RESEARCH 幹細胞化の分子機構
(村田隆 准教授、玉田洋介 助教、石川雅樹 助教、壁谷幸子 技術職員、青山剛士 研究員、張列弛 院生、森下美生 院生:大学院生募集中)
幹細胞は分裂して自分自身と同じ細胞を作る能力と自分とは異なった分化する能力を持った細胞を作り出す能力を併せ持った細胞です。そして、発生過程で分化細胞が異なった種類の幹細胞を作り出すことによって生活史が形成されることを先に説明しました。一方、通常の発生過程とは異なり、植物体が傷害を受けると、通常発生過程では幹細胞化しない分化細胞が幹細胞へと変化し、新しい個体を再生する場合があります。我々が実験材料として用いているヒメツリガネゴケは、葉を切断すると葉細胞が原糸体幹細胞へと変化し、原糸体幹細胞が発生を続け、個体を再生します(Ishikawa et al. 2011, Sakakibara et al. 2014)。
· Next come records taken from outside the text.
(** * Spin-code backend: redemption ledger and weighted outcome selector

    A shallow embedding of [server.js] (and of its twin with admin
    sessions) and the properties of the redemption transaction.

    JavaScript numbers are IEEE-754 binary64 values: they are embedded as
    Rocq's primitive [float], whose operations are the same binary64
    operations with round-to-nearest-even.  [Math.random()] is a global,
    stateful generator: it is embedded as a cursor into a sequence of
    draws.  The PostgreSQL store is embedded as two tables of rows with
    their serial counters, a transaction as a working copy that COMMIT
    installs and ROLLBACK drops.

    Beside the ledger and the selector, the development covers the admin
    sessions of the twin, the listing of the codes, the interleavings of
    concurrent redemptions, in which a transaction holds the lock of the
    row it selects for update until it ends, and the form of the player's
    panel. *)

From Stdlib Require Import ZArith List String Ascii Bool Lia Floats.
From Stdlib Require Import DecimalString.
From Stdlib Require DecimalFacts DecimalPos Uint63.
From Stdlib Require Permutation Sorted.
Import ListNotations.

Set Warnings "-inexact-float".

Local Open Scope string_scope.
Local Open Scope Z_scope.
Local Open Scope list_scope.

(** ** JavaScript values used by the handlers *)

Module Js.

(** [Math.random()]: the n-th call returns [draws n]. *)
Record Rng := mkRng { draws : nat -> float; cursor : nat }.

Definition Math_random (g : Rng) : float * Rng :=
  (draws g (cursor g), mkRng (draws g) (S (cursor g))).

(** A draw of [Math.random()] is a double [r] with [0 <= r < 1]. *)
Definition unit_interval (r : float) : Prop :=
  (0 <=? r)%float = true /\ (r <? 1)%float = true.

Definition valid_rng (g : Rng) : Prop := forall n, unit_interval (draws g n).

(** [Math.floor] of a double, as an integer; [None] for NaN and the
    infinities, which [Math.floor] returns unchanged. *)
Definition Math_floor (x : float) : option Z :=
  match Prim2SF x with
  | S754_zero _ => Some 0
  | S754_finite s m e =>
      let n := if s then Z.neg m else Z.pos m in
      Some (if 0 <=? e then n * 2 ^ e else n / 2 ^ (- e))
  | _ => None
  end.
このような幹細胞化を通した個体再生は適応的でかつ複雑なプロセスで中間段階は不適応ですから、まさしく、複合適応形質です。
我々は、傷害によって引き起こされる葉細胞の原糸体幹細胞化における遺伝子ネットワーク解明を通して、この問題に挑戦しています。
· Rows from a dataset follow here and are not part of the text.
Lemma sidecar_follows_app (e : Event) (post more : list Event) :
  sidecar_follows lib e post -> sidecar_follows lib e (post ++ more).
Proof.
  destruct e as [| | | |c ok|op ok]; simpl; auto.
  - destruct c; auto. destruct data; auto. destruct ok; auto.
    intros (okd & ok1 & post' & -> & H). exists okd, ok1, (post' ++ more).
    split; [reflexivity|]. intros Hok. destruct (H Hok) as (meta & ok2 & post'' & -> & Hck).
    exists meta, ok2, (post'' ++ more). auto.
  - destruct op; auto. destruct data; auto. destruct ok; auto.
    intros (dir & ok1 & post' & -> & H). exists dir, ok1, (post' ++ more).
    split; [reflexivity|]. intros Hok. destruct (H Hok) as (meta & ok2 & post'' & -> & Hck).
    exists meta, ok2, (post'' ++ more). auto.
Qed.

Lemma paired_nil : paired lib [].
Proof. intros pre e post H. destruct pre; discriminate. Qed.

Lemma paired_cons (e : Event) (l : list Event) :
  sidecar_follows lib e l -> paired lib l -> paired lib (e :: l).
Proof.
  intros He Hl pre e' post Heq. destruct pre as [|x pre]; simpl in Heq.
  - injection Heq as <- <-. exact He.
  - injection Heq as <- Heq. eapply Hl; eauto.
Qed.

Lemma paired_app (a b : list Event) : paired lib a -> paired lib b -> paired lib (a ++ b).
Proof.
  intros Ha Hb pre e post Heq.
  apply app_eq_app in Heq. destruct Heq as (mid & [(-> & Hb') | (-> & ->)]).
  - destruct mid as [|x mid]; simpl in Hb'.
    + apply (Hb [] e post). simpl. congruence.
    + injection Hb' as <- ->. apply sidecar_follows_app. apply (Ha pre e mid). reflexivity.
  - apply (Hb mid e post). reflexivity.
Qed.

#[local] Instance Closed_paired : Closed (paired lib).
Proof. split; [apply paired_nil | apply paired_app]. Qed.

Lemma paired_one (e : Event) : is_content_write e = false -> paired lib [e].
Proof.
  intros H. apply paired_cons; [|apply paired_nil].
  destruct e as [| | | |c ok|op ok]; simpl in *; auto.
  - destruct c; auto. destruct data; auto. discriminate.
  - destruct op; auto. destruct data; auto. discriminate.
Qed.

Lemma append_assoc (a b c : string) : (a +:+ b) +:+ c = a +:+ (b +:+ c).
Proof.
  induction a as [|x a IH]; [reflexivity|].
  change ((String x a +:+ b) +:+ c) with (String x ((a +:+ b) +:+ c)).
  change (String x a +:+ (b +:+ c)) with (String x (a +:+ (b +:+ c))).
  rewrite IH. reflexivity.
Qed.

Lemma path_join_sidecar (dir file : string) :
  Py.path_join dir (file +:+ ".metadata.json") = Py.path_join dir file +:+ ".metadata.json".
Proof.
  unfold Py.path_join, Py.startswith.
  assert (Hp : prefix "/" (file +:+ ".metadata.json") = prefix "/" file).
  { destruct file as [|c r]; [reflexivity|].
    change (String c r +:+ ".metadata.json") with (String c (r +:+ ".metadata.json")).
    cbn [prefix]. destruct (ascii_dec "/" c); [|reflexivity].
    destruct r; reflexivity. }
  rewrite Hp. destruct (prefix "/" file); [reflexivity|].
  destruct (negb (Py.truthy dir) || Py.endswith "/" dir).
  - symmetry. apply append_assoc.
  - rewrite !append_assoc. reflexivity.
Qed.

Ltac sidecar_tac :=
  cbn [sidecar_follows];
  first
    [ exact I
    | do 3 eexists; split;
      [ reflexivity
      | let H := fresh in
        intros H;
        first [ discriminate H
              | do 3 eexists; split; [reflexivity | assumption] ] ] ].

Ltac paired_list :=
  rewrite ?path_join_sidecar;
  repeat (apply paired_cons; [sidecar_tac |]); apply paired_nil.

Lemma store_pair_paired (wr : option FetchSeed.ADLSWriter) (outdir filename body : string)
    (meta : Json) :
  checksum_ok lib meta body ->
  emits (paired lib) (FetchSeed.store_pair cfg env wr outdir filename body meta).
Proof.
  intros Hck w.
  unfold FetchSeed.store_pair, FetchSeed.upload_text, FetchSeed.upload_bytes,
    FetchSeed.save_local_bytes, FetchSeed.save_local_text, FetchSeed.ensure_local_path,
    exec, bind, try_except, adls_call, local_call, log, ret.
  destruct wr as [wr|]; run_storage env; give_events; paired_list.
Qed.

Lemma commit_generic_paired (wr : option FetchSeed.ADLSWriter) (outdir filename body : string)
    (meta : Json) :
  checksum_ok lib meta body ->
  emits (paired lib) (FetchSeed.commit_generic cfg env wr outdir filename body meta).
Proof.
  intros Hck w.
  unfold FetchSeed.commit_generic, FetchSeed.upload_text, FetchSeed.upload_bytes,
    FetchSeed.save_local_bytes, FetchSeed.save_local_text, FetchSeed.ensure_local_path,
    exec, bind, try_except, adls_call, local_call, log, ret.
  destruct wr as [wr|]; run_storage env; give_events; paired_list.
Qed.

End Sidecars.

(** ** Events of a manifest row *)

Section RowEvents.
Context (lib : Lib) (cfg : Config) (env : Env).
Context (P : list Event -> Prop) `{!Closed P}.
Context (P_one : forall e, is_content_write e = false -> P [e]).
Context (P_store : forall wr outdir filename body meta,
            checksum_ok lib meta body ->
            emits P (FetchSeed.store_pair cfg env wr outdir filename body meta)).
Context (P_commit : forall wr outdir filename body meta,
            checksum_ok lib meta body ->
            emits P (FetchSeed.commit_generic cfg env wr outdir filename body meta)).

Lemma emits_wait_for_domain (d : option string) :
  emits P (FetchSeed.wait_for_domain cfg env d).
Proof.
  intros w.
  destruct (wait_cases cfg env d w)
    as (res & w2 & Hw & _ & _ & _ & [(_ & Ht & _) | (e & _ & Ht & _)]);
    unfold exec; rewrite Hw; simpl.
  - destruct Ht as [Ht | (ms & _ & Ht)].
    + exists []. split; [exact Ht | apply closed_nil].
    + exists [EvSleep ms]. split; [exact Ht | apply P_one; reflexivity].
  - exists []. split; [exact Ht | apply closed_nil].
Qed.

Lemma emits_record_domain_request (d : option string) (rp : option RobotsParser) :
  emits P (FetchSeed.record_domain_request lib cfg d rp).
Proof.
  intros w. destruct (record_run lib cfg d rp w) as (w3 & Hr & _ & Ht & _).
  unfold exec. rewrite Hr. exists []. split; [exact Ht | apply closed_nil].
Qed.

Lemma emits_sleep_fun (f : World -> Z) :
  emits P (fun w => time_sleep env (f w) w).
Proof.
  intros w. destruct (emits_time_sleep P env (f w) (P_one (EvSleep (f w)) eq_refl) w) as (new & Ht & Hn).
  exists new. split; assumption.
Qed.

Ltac row_step :=
  first
    [ apply emits_wait_for_domain
    | apply emits_record_domain_request
    | apply emits_sleep_fun
    | apply P_store
    | apply P_commit
    | emits_step ].

Lemma emits_polite_fetch (url : string) (params : Params) :
  emits P (FetchSeed.polite_fetch lib cfg env url params).
Proof.
  unfold FetchSeed.polite_fetch, FetchSeed.get_robots_parser_for_domain. cbv zeta.
  repeat row_step; apply P_one; reflexivity.
Qed.

Lemma emits_usaspending_branch (dry_run : bool) (wr : option FetchSeed.ADLSWriter)
    (source_name api_params notes outdir : string) :
  emits P (FetchSeed.usaspending_branch lib cfg env dry_run wr source_name api_params
             notes outdir).
Proof.
  unfold FetchSeed.usaspending_branch, FetchSeed.read_content. cbv zeta.
  repeat row_step; try (apply P_one; reflexivity); exact I.
Qed.

Lemma emits_sam_branch (dry_run : bool) (wr : option FetchSeed.ADLSWriter)
    (source_name api_params notes outdir : string) :
  emits P (FetchSeed.sam_branch lib cfg env dry_run wr source_name api_params notes outdir).
Proof.
  unfold FetchSeed.sam_branch, FetchSeed.read_content. cbv zeta.
  repeat row_step; try (apply P_one; reflexivity); exact I.
Qed.

Lemma emits_generic_path (dry_run : bool) (wr : option FetchSeed.ADLSWriter)
    (row : FetchSeed.Row) (source_name url notes outdir basename : string) :
  emits P (FetchSeed.generic_path lib cfg env dry_run wr row source_name url notes
             outdir basename).
Proof.
  unfold FetchSeed.generic_path, FetchSeed.robots_skip,
    FetchSeed.get_robots_parser_for_domain, FetchSeed.backoff_429,
    FetchSeed.upload_text, FetchSeed.upload_bytes,
    FetchSeed.save_local_text, FetchSeed.ensure_local_path.
  cbv zeta.
  repeat first [ apply emits_polite_fetch | row_step ];
    try (apply P_one; reflexivity).
  all: unfold FetchSeed.generic_meta;
    cbn [checksum_ok Py.dict_get String.eqb Ascii.eqb Bool.eqb]; reflexivity.
Qed.

(** What a row does once the USAspending shortcut has been tried *)
Lemma emits_after_usaspending (dry_run : bool) (wr : option FetchSeed.ADLSWriter)
    (row : FetchSeed.Row) (source_name url api_params notes outdir basename : string)
    (done : bool) :
  emits P
    (if done then ret tt
     else
       done <- (if Py.contains "sam.gov" (Py.lower url)
                   || (Py.contains "sam" (Py.lower api_params)
                       && FetchSeed.opt_truthy (SAM_API_KEY cfg))
                then FetchSeed.sam_branch lib cfg env dry_run wr source_name api_params notes outdir
                else ret false) ;;
       if done : bool then ret tt
       else FetchSeed.generic_path lib cfg env dry_run wr row source_name url notes
              outdir basename).
Proof.
  repeat first [ apply emits_sam_branch | apply emits_generic_path | row_step ].
Qed.

Lemma emits_process_row (dry_run : bool) (wr : option FetchSeed.ADLSWriter)
    (row : FetchSeed.Row) :
  emits P (FetchSeed.process_row lib cfg env dry_run wr row).
Proof.
  unfold FetchSeed.process_row, FetchSeed.build_output_paths. cbv zeta.
  repeat first [ apply emits_usaspending_branch | apply emits_after_usaspending | row_step ].
Qed.

Lemma emits_main (rows : list FetchSeed.Row) (dry_run local_only : bool) :
  emits P (FetchSeed.main lib cfg env rows dry_run local_only).
Proof.
  unfold FetchSeed.main, FetchSeed.make_adls_writer, FetchSeed.ADLSWriter_init.
  repeat first [ apply emits_process_row | row_step ]; apply P_one; reflexivity.
Qed.

End RowEvents.

(** C4 (amended). In every run of [main], each successful write of
    content bytes (an upload to the remote store or a local file write) is
    followed at once by the attempt to write its sidecar into the same
    directory of the same backend: the file named content filename +
    ".metadata.json", holding JSON metadata whose [checksum_sha256], when
    the field is present, is the SHA-256 hex digest of the content bytes
    written. (The sidecar is there when that write succeeds.) *)
Theorem content_write_followed_by_sidecar (lib : Lib) (cfg : Config) (env : Env)
    (rows : list FetchSeed.Row) (dry_run local_only : bool) (w : World) :
  paired lib (emitted (FetchSeed.main lib cfg env rows dry_run local_only) w).
Proof.
  assert (H : emits (paired lib) (FetchSeed.main lib cfg env rows dry_run local_only)).
  { apply emits_main.
    - apply Closed_paired.
    - apply paired_one.
    - apply store_pair_paired.
    - apply commit_generic_paired. }
  destruct (emits_emitted _ _ w H) as (_ & Hp). exact Hp.
Qed.

(** ** The RSS script *)

Section Rss.
Context (lib : Lib) (cfg : Config) (env : Env).

Lemma rss_items_app (a b : list Event) : rss_items (a ++ b) = rss_items a ++ rss_items b.
Proof. unfold rss_items. apply flat_map_app. Qed.

Lemma committed_json_app (a b : list Event) :
  starts_quiet b -> committed_json (a ++ b) = committed_json a ++ committed_json b.
Proof.
  intros Hb. induction a as [|e a IH]; [reflexivity|].
  cbn [app committed_json]. rewrite IH.
  destruct (json_appended e) as [j|]; [|reflexivity].
  destruct a as [|f a]; cbn [app].
  - destruct b as [|f b]; [reflexivity|]. cbn in Hb. rewrite Hb. reflexivity.
  - destruct (is_flushed f); reflexivity.
Qed.

Ltac run_entry x :=
  repeat (cbn -[append NewsFetch.item_json NewsFetch.safe_title Nat.ltb sleep_error];
          match goal with
          | |- context [adls env ?i ?c] => destruct (adls env i c) eqn:?
          | |- context [http_get env ?i ?u ?p] => destruct (http_get env i u p) eqn:?
          | |- context [Py.dict_get "link" x] => destruct (Py.dict_get "link" x) eqn:?
          | |- context [status_code ?r =? 200] => destruct (Z.eqb_spec (status_code r) 200)
          | |- context [(200 <? ?n)%nat] => destruct (Nat.ltb_spec 200 n)
          | |- context [sleep_error env ?i ?d] => destruct (sleep_error env i d) eqn:?
          end);
  cbn -[append NewsFetch.item_json NewsFetch.safe_title Nat.ltb sleep_error].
Ishikawa, M., Murata, T., Sato, Y., Nishiyama, T., Hiwatashi, Y., Imai, A., Kimura, M., Sugimoto, N., Akita, A., Oguri, Y., Friedman, W.E., Hasebe, M., and Kubo, M. (2011). Physcomitrella cyclin dependent kinase A links cell cycle reactivation to other cellular changes during reprogramming of leaf cells. Plant Cell 23, 2924-2938.
Sakakibara, K., Reisewitz, P., Aoyama, T., Friedrich, T., Ando, S., Sato, Y., Tamada, Y., Nishiyama, T., Hiwatashi, Y., Kurata, T., Ishikawa, M., Deguchi, H., Rensing, S.A., Werr, W., Murata, T., Hasebe, M., Laux, T. (2014). WOX13-like genes are required for reprogramming of leaf and protoplast cells into stem cells in the moss Physcomitrella patens. Development 141, 1660-1670.